Mr. Lane for the Tasmanian Teachers' Federation in opposing the application relied on similar arguments to those advanced by the T.P.S.A. Its primary position could best be summarised by the following excerpt from transcript:

"Mr. Lane: Before proceeding further, I want to make it perfectly clear that the Teachers' Federation is not opposed per se to any or every move to include conditions of service within awards. However, we would need to be convinced that there was a real need for this to be done. In proving the need for such an inclusion, or change, we would have to be shown that either the regulations don't cover the matter in question or the provisions contained within the regulations were unsatisfactory or inadequate in some way.

At present, as far as hours of work are concerned in this matter, we have yet to be convinced."

(transcript page 50)

We were advised by Mr. Stevens during the hearing of these applications that the Minister for Public Administration held the view that certain conditions of employment should be contained in awards rather than regulations. As a position of principle we share that view and indicate that an "Hours of Work" clause should be one of the basic provisions of an award rather than a regulation. However we are required to consider this application within the parameters of our enabling Act. We therefore give appropriate consideration to its provisions and in particular Section 32(5) (a) and (b); the relevant parts of which read:

"5 The Commission -

(a) in making an award in respect of State employees, may .....

(b) where, pursuant to paragraph (a) it has regard to the Acts and Instructions referred to in that paragraph, shall, if he is satisfied that those Acts or Instructions provide adequately or appropriately for such a condition, determine not to include provisions in the award in respect of that condition in relation to those employees."

There is little doubt that whether we are considering an agreed or contested application, we must in our determination, consider the subject matter within the context of the above. Therefore if we are satisfied that the current regulations provide adequately or appropriately for the working hours of employees covered by these awards we must find against the applicant.
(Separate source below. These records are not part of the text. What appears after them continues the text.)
(** [save_session] with rows of other tables staged. *)
Lemma save_session_staged s w r w' :
  none_staged w → save_session s w = (r, w') →
  grows (λ st, hash_keyed st ∧ writes (session_id_hash s) (saved_values s w) st) w w'.
Proof.
  intros Hw. unfold save_session.
  set (w0 := set_session_cache (<[session_id s := s]> (session_cache w)) w).
  erewrite bind_ok by reflexivity. fold w0.
  set (Q := λ st, hash_keyed st ∧ writes (session_id_hash s) (saved_values s w) st).
  intros Hrun. change (grows Q w0 w').
  revert Hrun. apply six_sql_find_by_then; [done|apply writes_select|intros row; settle|].
  intros rows r0 Hon Ht Hr0 w1.
  apply select_first_Some in Hr0 as Hr. destruct Hr as [Hin Hrh].
  set (key := pending_key "sessions" "session_id_hash" (c_str (session_id_hash s))) in *.
  erewrite bind_ok.
  2:{ apply (row_bool_staged key
               (staged "sessions" "session_id_hash" (c_str (session_id_hash s)) r0) w1).
      - subst w1. cbn. by rewrite lookup_insert_eq.
      - cbn. intros Hempty. by rewrite Hempty in Hrh. }
  cbn [negb].
  erewrite bind_ok by (apply (row_set_at key _ _ _ (pending_updates w0) w1 eq_refl)).
  cbn [staged table_name where_column where_value columns].
  set (w2 := set_pending_updates _ w1).
  erewrite bind_ok by (apply (row_set_at key _ _ _ (pending_updates w0) w2 eq_refl)).
  cbn [staged table_name where_column where_value columns].
  set (w3 := set_pending_updates _ w2).
  erewrite bind_ok by apply timestamp_now_run.
  set (w4 := set_ticks _ w3).
  erewrite bind_ok by (apply (row_set_at key _ _ _ (pending_updates w0) w4 eq_refl)).
  cbn [staged table_name where_column where_value columns].
  set (w5 := set_pending_updates _ w4).
  erewrite bind_ok by apply timestamp_now_run.
  set (w6 := set_ticks _ w5).
  erewrite bind_ok by (apply (row_set_at key _ _ _ (pending_updates w0) w6 eq_refl)).
  cbn [staged table_name where_column where_value columns].
  set (w7 := set_pending_updates _ w6).
  erewrite bind_ok by (apply (row_set_at key _ _ _ (pending_updates w0) w7 eq_refl)).
  cbn [staged table_name where_column where_value columns].
  set (w8 := set_pending_updates _ w7).
  destruct (six_sql_commit_staged Q
              (writes_elsewhere (session_id_hash s) (saved_values s w))
              (writes_optimize (session_id_hash s) (saved_values s w))
              key (staged "sessions" "session_id_hash" (c_str (session_id_hash s))
                     (saved_values s w ∪ r0)) (pending_updates w0) w8)
    as (w9 & Hcommit & Hg); [done| | | |].
  - subst w8. cbn [pending_updates set_pending_updates]. do 2 f_equal.
    apply (saved_values_staged s w r0).
  - intros k sr _ Hk. by eapply Hw.
  - intros wa Hta.
    eapply commit_row_assigns; [|exact Hr0|done|apply dom_saved_values].
    by rewrite Hta.
  - rewrite Hcommit. cbn [snd]. exact Hg.
Qed.

(** [destroy_session] with rows of other tables staged. *)
Lemma destroy_session_staged id w r w' :
  let s := default Session_default (session_cache w !! id) in
  none_staged w → destroy_session id w = (r, w') →
  grows (λ st, hash_keyed st ∧ writes (session_id_hash s) {["is_valid" := "0"]} st) w w'.
Proof.
  intros s Hw. unfold destroy_session.
  erewrite bind_ok by reflexivity. fold s.
  set (w0 := set_session_cache (delete id (session_cache w)) w).
  erewrite bind_ok by reflexivity. fold w0.
  set (Q := λ st, hash_keyed st ∧ writes (session_id_hash s) {["is_valid" := "0"]} st).
  change (grows Q w w') with (grows Q w0 w').
  unfold try_catch.
  match goal with |- context [(?m ≫= ?f) w0] =>
    destruct ((m ≫= f) w0) as [[[]|e] wi] eqn:Hinner end;
    run; intros ?; simplify_eq; revert Hinner;
    (apply six_sql_find_by_then;
     [done|apply writes_select|intros row; settle|]);
    intros rows r0 Hon Ht Hr0 w1;
    apply select_first_Some in Hr0 as Hr; destruct Hr as [Hin Hrh];
    set (key := pending_key "sessions" "session_id_hash" (c_str (session_id_hash s))) in *.
  all: erewrite bind_ok;
    [|apply (row_bool_staged key
               (staged "sessions" "session_id_hash" (c_str (session_id_hash s)) r0) w1);
      [subst w1; cbn; by rewrite lookup_insert_eq
      |cbn; intros Hempty; by rewrite Hempty in Hrh]].
  all: cbv beta iota.
  all: erewrite bind_ok by (apply (row_set_at key _ _ _ (pending_updates w0) w1 eq_refl)).
  all: cbn [staged table_name where_column where_value columns].
  all: set (w2 := set_pending_updates _ w1).
  all: destruct (six_sql_commit_staged Q
              (writes_elsewhere (session_id_hash s) {["is_valid" := "0"]})
              (writes_optimize (session_id_hash s) {["is_valid" := "0"]})
              key (staged "sessions" "session_id_hash" (c_str (session_id_hash s))
                     ({["is_valid" := "0"]} ∪ r0)) (pending_updates w0) w2)
    as (w3 & Hcommit & Hg);
    [done
    |subst w2; cbn [pending_updates set_pending_updates]; do 2 f_equal;
     apply insert_union_singleton_l
    |intros k sr _ Hk; by eapply Hw
    |intros wa Hta; eapply commit_row_assigns; [by rewrite Hta|exact Hr0|done|];
     rewrite dom_singleton_L; unfold saved_columns; set_solver
    |].
  all: erewrite bind_ok by exact Hcommit.
  all: destruct (log_session_event_run id (user_id s) "logout" EmptyString EmptyString
              "Session destroyed - user logged out" w3)
    as (w4 & -> & _ & _ & _ & _ & _ & _ & _ & _ & _ & _ & Hj4 & _).
  all: cbn [snd]; eapply grows_trans; [exact Hg|].
  all: eexists; split; [exact Hj4|].
  all: unfold insert_writes; case_match; [|by apply Forall_nil].
  all: apply Forall_cons; split; [apply writes_audit|].
  all: apply Forall_singleton, writes_optimize.
Qed.

End save_staged.

(** ** What reaches the database *)

Section durable.
Context `{Primitives}.

Lemma hash_keyed_audit_insert row : hash_keyed (SqlInsert "session_audit_log" row).
Proof. intros [=]. Qed.

Lemma hash_keyed_session_insert s enc : hash_keyed (SqlInsert "sessions" (c_str <$> session_row s enc)).
Proof.
  intros _. rewrite dom_fmap_L. unfold session_row, session_columns.
  rewrite !dom_insert_L, dom_empty_L. set_solver.
Qed.

Lemma hash_keyed_optimize : hash_keyed PRAGMA_optimize.
Proof. by left. Qed.

Lemma hash_keyed_select value : hash_keyed (SqlSelect "sessions" "session_id_hash" value).
Proof. done. Qed.

Ltac sent :=
  first [ apply hash_keyed_session_insert | apply hash_keyed_optimize
        | apply hash_keyed_select | apply hash_keyed_audit_insert | done | auto ].

Ltac emits_step :=
  lazymatch goal with
  | |- emits _ (_ ≫= _) => apply emits_bind; [|intros ?]
  | |- emits _ (mret _) => apply emits_ret
  | |- emits _ (throw _) => apply emits_throw
  | |- emits _ (gets _) => apply emits_gets
  | |- emits _ (modify _) => apply emits_modify; intros ?; reflexivity
  | |- emits _ (try_catch _ _) => apply emits_try_catch
  | |- emits _ time_now => apply emits_time_now
  | |- emits _ (RAND_bytes _) => apply emits_RAND_bytes
  | |- emits _ (stoi _) => apply emits_stoi
  | |- emits _ (row_bool _) => apply emits_row_bool
  | |- emits _ (row_get _ _) => apply emits_row_get
  | |- emits _ (row_set _ _ _) => apply emits_row_set
  | |- emits _ (SecureSessionHash.hash_with_salt _ _) => apply emits_hash_with_salt
  | |- emits _ (six_sql_insert "sessions" _) =>
      apply emits_six_sql_insert; sent
  | |- emits _ (six_sql_find_by "sessions" "session_id_hash" _) =>
      apply emits_six_sql_find_by; sent
  | |- emits _ (SessionAuditLogger.log_session_event _ _ _ _ _ _) =>
      apply emits_log_session_event; [intros; sent|sent]
  | |- emits _ (SessionAuditLogger.detect_hijack_attempt _ _) =>
      unfold SessionAuditLogger.detect_hijack_attempt;
      apply emits_log_session_event; [intros; sent|sent]
  | |- emits _ (match ?x with _ => _ end) => destruct x
  end.

Lemma emits_is_rate_limited P ip : emits P (RateLimiter.is_rate_limited ip).
Proof. unfold RateLimiter.is_rate_limited. repeat emits_step. Qed.

Lemma emits_record_failed_attempt P ip : emits P (RateLimiter.record_failed_attempt ip).
Proof. unfold RateLimiter.record_failed_attempt. repeat emits_step. Qed.

Lemma emits_clear_failed_attempts P ip : emits P (RateLimiter.clear_failed_attempts ip).
Proof. unfold RateLimiter.clear_failed_attempts. repeat emits_step. Qed.

Lemma emits_get_unique_salt P : emits P SaltGenerator.get_unique_salt.
Proof.
  unfold SaltGenerator.get_unique_salt, SaltGenerator.generate_random_salt. repeat emits_step.
Qed.

Lemma emits_generate_secure_random_bytes P n : emits P (generate_secure_random_bytes n).
Proof. unfold generate_secure_random_bytes. repeat emits_step. Qed.

Lemma emits_timestamp_now P : emits P timestamp_now.
Proof. unfold timestamp_now. repeat emits_step. Qed.

Lemma emits_timestamp_plus_hours P h : emits P (timestamp_plus_hours h).
Proof. unfold timestamp_plus_hours. repeat emits_step. Qed.

Ltac emits_one :=
  lazymatch goal with
  | |- emits _ (RateLimiter.is_rate_limited _) => apply emits_is_rate_limited
  | |- emits _ (RateLimiter.record_failed_attempt _) => apply emits_record_failed_attempt
  | |- emits _ (RateLimiter.clear_failed_attempts _) => apply emits_clear_failed_attempts
  | |- emits _ SaltGenerator.get_unique_salt => apply emits_get_unique_salt
  | |- emits _ (generate_secure_random_bytes _) => apply emits_generate_secure_random_bytes
  | |- emits _ timestamp_now => apply emits_timestamp_now
  | |- emits _ (timestamp_plus_hours _) => apply emits_timestamp_plus_hours
  | |- _ => emits_step
  end.

Ltac emits_session := repeat emits_one.

Lemma emits_create_session uid ip ua : emits hash_keyed (create_session uid ip ua).
Proof.
  unfold create_session, generate_session_id, timestamp_plus_days. emits_session.
Qed.

(** What [load_session] sends: lookups in the sessions table by hash, and
    what [six_sql_insert] sends for the audit rows. *)
Lemma emits_load_session_of P id ip ua :
  (∀ v, P (SqlSelect "sessions" "session_id_hash" v)) →
  (∀ row, P (SqlInsert "session_audit_log" row)) → P PRAGMA_optimize →
  emits P (load_session id ip ua).
Proof.
  intros Hsel Haudit Hopt. unfold load_session, load_session_from_db. emits_session.
Qed.

Lemma emits_load_session id ip ua : emits hash_keyed (load_session id ip ua).
Proof.
  apply emits_load_session_of;
    [intros; apply hash_keyed_select|intros; apply hash_keyed_audit_insert
    |apply hash_keyed_optimize].
Qed.

Lemma emits_refresh_session id token ip ua : emits hash_keyed (refresh_session id token ip ua).
Proof.
  unfold refresh_session.
  apply emits_bind; [apply emits_load_session|]. intros s.
  destruct (negb (exists_ s)); [emits_session|].
  do 2 (apply emits_bind; [emits_session|intros ?]).
  destruct (bool_decide _); [emits_session|].
  apply emits_bind; [emits_session|intros ?].
  destruct (string_gt _ _); [emits_session|].
  apply emits_bind; [apply emits_create_session|intros ?].
  emits_session.
Qed.

(** What [revoke_all_user_sessions] sends: the UPDATE by user id, and what
    [six_sql_insert] sends for the audit row. *)
Lemma emits_revoke_all_user_sessions_of P uid reason :
  P (SqlExec (c_str (revoke_sql uid))) →
  (∀ row, P (SqlInsert "session_audit_log" row)) → P PRAGMA_optimize →
  emits P (revoke_all_user_sessions uid reason).
Proof.
  intros Hexec Haudit Hopt. unfold revoke_all_user_sessions. emits_session.
  by apply emits_six_sql_exec.
Qed.

Lemma emits_revoke_all_user_sessions uid reason :
  emits hash_keyed (revoke_all_user_sessions uid reason).
Proof.
  apply emits_revoke_all_user_sessions_of;
    [right; by exists uid|intros; apply hash_keyed_audit_insert|apply hash_keyed_optimize].
Qed.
Each case can however only be decided on individual merit. In this particular instance there was no evidence or even submissions put to us which suggested that current regulations were inadequate or inappropriate. In fact it was conceded that the Minister was not aware of any current problems either with the application of the provisions or their interpretation.

There was also nothing put by the Minister to suggest that current provisions were inadequately worded and likely to give rise to problems in the future. The unions however, submitted that current regulations going to working hours had stood the test of time.

We believe we must properly recognise the reality of the present situation, in that differing working hours applying already would be extremely difficult to replicate as an award provision.

In all of these circumstances, we are therefore left with little option but to dismiss that part of these applications which seek to include hours provisions in the awards.

Orders emanating from Commissioner Gozzi's decision of 28 April 1986, relating to applications addressed in this decision are attached hereto and operate from the date of his decision.